AM: For this critique by Searle to be significant and reasonable:

Explanation of subjectivity must be tractable on scientific/material accounts.

The problem is, of course, the explanatory gap between subjectivity and brain/matter that, in scientific description, is devoid of matter.

Tractability: the gap is merely a gap and not an unbridgeable chasm.

There should be a specification of the kind of criteria that an explanation should satisfy. This follows from the fact that it is not obvious what these criteria might be - presumably the system should have certain kinds of effects or causal powers…but what are these powers and how will we demonstrate that those causal powers, even if equal to the causal powers of consciousness, imply consciousness? Of course, the criteria may not yet be known and may be tied to the explanation.

It seems to me that that criterion (set) is going to have to be magic (in the sense of insight, a change of Gestalt…but not in the abracadabra sense)…or plain obvious (seen but not recognized…); Searle’s “consciousness is a feature of the brain” is a candidate but is not yet very helpful.

Roger Penrose, Kurt Gödel, and the Cytoskeletons[2]

The main ideas of Roger Penrose as presented in The Emperor’s New Mind, 1989 and Shadows of the Mind, 1994, are:

Minds are capable of non-computable (non-algorithmic) processes, therefore minds cannot even be simulated by computers or algorithms.

The mathematical theories of classical and today’s quantum physics are computable and therefore the physical elements underlying minds and mental processes must include phenomena that will require description by some new and future non-computable physical theory.

Penrose extends the argument in (a) to quantum computers defined as machines that obey the rules of today’s quantum mechanics. The argument is that this class of quantum computers are equivalent to the class of classical computers that are enhanced by a randomizing element. Therefore quantum computers are also limited to computable operations. This is also the argument for the computability of quantum mechanics to date.

Penrose’s candidate for the new physics is quantum gravity.

Obviously, this discussion omits a wealth of detail and subtlety including some crucial issues such as how a neuron might deploy quantum behavior. The problem with the latter is the issue of the superposition of neuron computation given the disturbance of the environment by each neuron signal.

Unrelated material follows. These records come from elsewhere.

(** * plugins/inline.py: the inline-query handler

    A shallow embedding of [inline_users], [answer] and [get_reply_markup]
    of plugins/inline.py, and the properties of the handler stated by the
    specification.

    Conventions of the model.
    - A Python [str] is a [string]: the sequence of bytes of its UTF-8
      encoding.  The bar and the braces never occur inside a multi-byte
      sequence, so splitting and template scanning work on the bytes.
    - [str.strip] is written out in full: the blanks of [str.isspace] are a
      fixed list of 29 characters, 10 of them ASCII.  [str.lower], [int] and
      [str.format] are written out where they depend on no table of the
      interpreter: on ASCII text for the first two, on templates of literal
      text and plain fields for the third.  Beyond that they are what the interpreter's Unicode
      database and formatter make them: these are taken as the record
      [Python], a field of the outside world.
    - A Python [int] is a [Z].
    - [None]-able values are [option]s.
    - The coroutine [answer] is sequential code: every [await] is a call whose
      result is consumed before the next statement runs.  It is modelled in a
      state-and-exception monad whose state records the calls made to the
      outside world, in order, and the keyboard objects allocated. *)

From Stdlib Require Import ZArith List String Ascii Bool Lia DecimalString DecimalPos.
Import ListNotations.
Local Open Scope string_scope.
Local Open Scope Z_scope.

Briefly, the proposed and tentative resolution is “quantum coherence in microtubules.”

Searle’s responses:

“…from the fact that a certain type of computational simulation cannot be given of a process under one description it does not follow that another type of computational simulation cannot be given of the very same process under another description.” (p. 71).

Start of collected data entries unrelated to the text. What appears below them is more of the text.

(** Modelled from the spec: step 1 of section 4.1, "step the computation
    until it either completes or suspends".  The result is [Ret], [Raise] or
    a computation all of whose active frames are parked in a [Wait].  An
    operation that would block registers its pollable and suspends (step 3 of
    sections 4.2 and 4.3); a failure unwinds through [Bind] and [Both] and is
    caught by the innermost [Try]. *)
Fixpoint drive (fuel : nat) (c : comp) (w : world) : option (comp * world) :=
  match fuel with
  | 0 => None
  | S fuel =>
      match c with
      | Ret v => Some (Ret v, w)
      | Raise e => Some (Raise e, w)
      | Wait f retry => Some (Wait f retry, w)
      | Bind c1 k =>
          match drive fuel c1 w with
          | None => None
          | Some (Ret v, w1) => drive fuel (k v) w1
          | Some (Raise e, w1) => Some (Raise e, w1)
          | Some (c1', w1) => Some (Bind c1' k, w1)
          end
      | Try c1 handler =>
          match drive fuel c1 w with
          | None => None
          | Some (Ret v, w1) => Some (Ret v, w1)
          | Some (Raise e, w1) => drive fuel (handler e) (traced (EvCaught e) w1)
          | Some (c1', w1) => Some (Try c1' handler, w1)
          end
      | Both l r =>
          match drive fuel l w with
          | None => None
          | Some (Raise e, w1) => Some (Raise e, w1)
          | Some (l', w1) =>
              match drive fuel r w1 with
              | None => None
              | Some (Raise e, w2) => Some (Raise e, w2)
              | Some (r', w2) =>
                  match l', r' with
                  | Ret a, Ret b => Some (Ret (VPair a b), w2)
                  | _, _ => Some (Both l' r', w2)
                  end
              end
          end
      | NextChunk s max_bytes =>
          match Stream_attempt s max_bytes w with
          | (Delivered v, w1) => Some (Ret v, w1)
          | (Suspend p, w1) => Some (register p (NextChunk s max_bytes) w1)
          | (Again _, w1) => drive fuel (NextChunk s max_bytes) w1
          | (Failed e, w1) => Some (Raise e, w1)
          end
      | StreamClose s =>
          match Stream_close s w with
          | (Failed e, w1) => Some (Raise e, w1)
          | (_, w1) => Some (Ret VNone, w1)
          end
      | Send s buf offset =>
          match Sink_attempt s buf offset w with
          | (Delivered v, w1) => Some (Ret v, w1)
          | (Suspend p, w1) => Some (register p (Send s buf offset) w1)
          | (Again offset', w1) => drive fuel (Send s buf offset') w1
          | (Failed e, w1) => Some (Raise e, w1)
          end
      | SinkClose s =>
          match Sink_close s w with
          | (Failed e, w1) => Some (Raise e, w1)
          | (_, w1) => Some (Ret VNone, w1)
          end
      | ResponseWrite r k =>
          let body := next_handle (the_host w) in
          drive fuel (k body)
            (with_host (called (CallResponseWrite r body)
                          (set_next_handle (S body) (the_host w))) w)
      | SetOutparam _ _ | Delegate _ _ | Finish _ _ =>
          match host_call_of c with
          | Some call => Some (Ret VNone, with_host (called call (the_host w)) w)
          | None => None
          end
      end
  end.

(** Modelled from the spec: marking frame [f] resumable (section 4.1, step
    5): its suspension point is replaced by the operation it has to retry. *)
Fixpoint wake (f : frame_id) (c : comp) : comp :=
  match c with
  | Wait f' retry => if Nat.eqb f' f then retry else c
  | Bind c1 k => Bind (wake f c1) k
  | Try c1 handler => Try (wake f c1) handler
  | Both l r => Both (wake f l) (wake f r)
  | _ => c
  end.

(** ** PollLoop.run_until_complete (spec, section 4.1) *)

(** Modelled from the spec: [Result | Fail] of [run_until_complete]. *)
Inductive outcome :=
| Completed (v : value)
| Fail (e : error).

(** Index [i] is in the ready set. *)
Definition is_ready (ready : list nat) (i : nat) : bool :=
  bool_decide (i ∈ ready).

(** Modelled from the spec: the host kept its contract (sections 6 and 7):
    some handle is ready, and every index it returned is one of the list it
    was given. *)
Definition contract_kept (ready : list nat) (ps : list pollable) : bool :=
  negb (bool_decide (ready = [])) && forallb (fun i => i <? length ps) ready.

(** Modelled from the spec: the wakers whose index is in the ready set
    (section 4.1, step 5), and the others, both in registration order. *)
Fixpoint split_ready (ready : list nat) (i : nat)
    (ws : list (pollable * frame_id))
  : list (pollable * frame_id) * list (pollable * frame_id) :=
  match ws with
  | [] => ([], [])
  | wk :: ws' =>
      let '(rs, ns) := split_ready ready (S i) ws' in
      if is_ready ready i then (wk :: rs, ns) else (rs, wk :: ns)
  end.

(** Modelled from the spec: step 5 of section 4.1, the ready frames are
    resumed one after the other, each by retrying its operation. *)
Fixpoint resume_all (fuel : nat) (frames : list (pollable * frame_id))
    (root : comp) (w : world) : option (comp * world) :=
  match frames with
  | [] => Some (root, w)
  | (p, f) :: rest =>
      match drive fuel (wake f root) (traced (EvResume p f) w) with
      | None => None
      | Some (root', w') => resume_all fuel rest root' w'
      end
  end.

(** Modelled from the spec: the algorithm of section 4.1.  [None] stands for
    a call that does not return within [fuel] rounds and steps; a suspended
    computation with no pollable to wait for never returns. *)
Fixpoint run_until_complete (fuel : nat) (root : comp) (w : world)
  : option (outcome * world) :=
  match fuel with
  | 0 => None
  | S fuel =>
      match drive fuel root w with
      | None => None
      | Some (Ret v, w1) => Some (Completed v, w1)
      | Some (Raise e, w1) => Some (Fail e, w1)
      | Some (root1, w1) =>
          let ws := wakers (the_loop w1) in
          let ps := ws.*1 in
          match ps with
          | [] => None
          | _ =>
              let '(ready, hst) := poll_list ps (the_host w1) in
              let w2 := traced (EvPoll ps ready) (with_host hst w1) in
              if contract_kept ready ps then
                let '(rs, ns) := split_ready ready 0 ws in
                match resume_all fuel rs root1 (set_wakers ns w2) with
                | None => None
                | Some (root2, w3) => run_until_complete fuel root2 w3
                end
              else Some (Fail SchedulingContractViolation, w2)
          end
      end
  end.

(** ** The handler of [app.py] *)

Definition path_is (path : option string) (s : string) : bool :=
  bool_decide (path = Some s).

And :”An intelligent version of Weak AI[3] should attempt to simulate actual cognitive processes. Now, one way to simulate cognitive processes is to simulate brain processes…” (p. 72) The point to Searle’s argument is that simulation of brain processes is not a simulation at the level of mathematical reasoning. Penrose’s argument, according to Searle, “shows that there cannot be a computational simulation at the level of mathematical reasoning.” Searle continues, “Fine, but it does not follow that there cannot be computational simulation of the very same sequence of events at the level of brain processes, and we know that must be such a level of brain processes because we know that any mathematical reasoning must be realized in the brain.” (p. 74).

“How is it even conceivable that his hypothetical quantum mechanics could cause conscious processes? What might the causal mechanisms be?” (p. 84).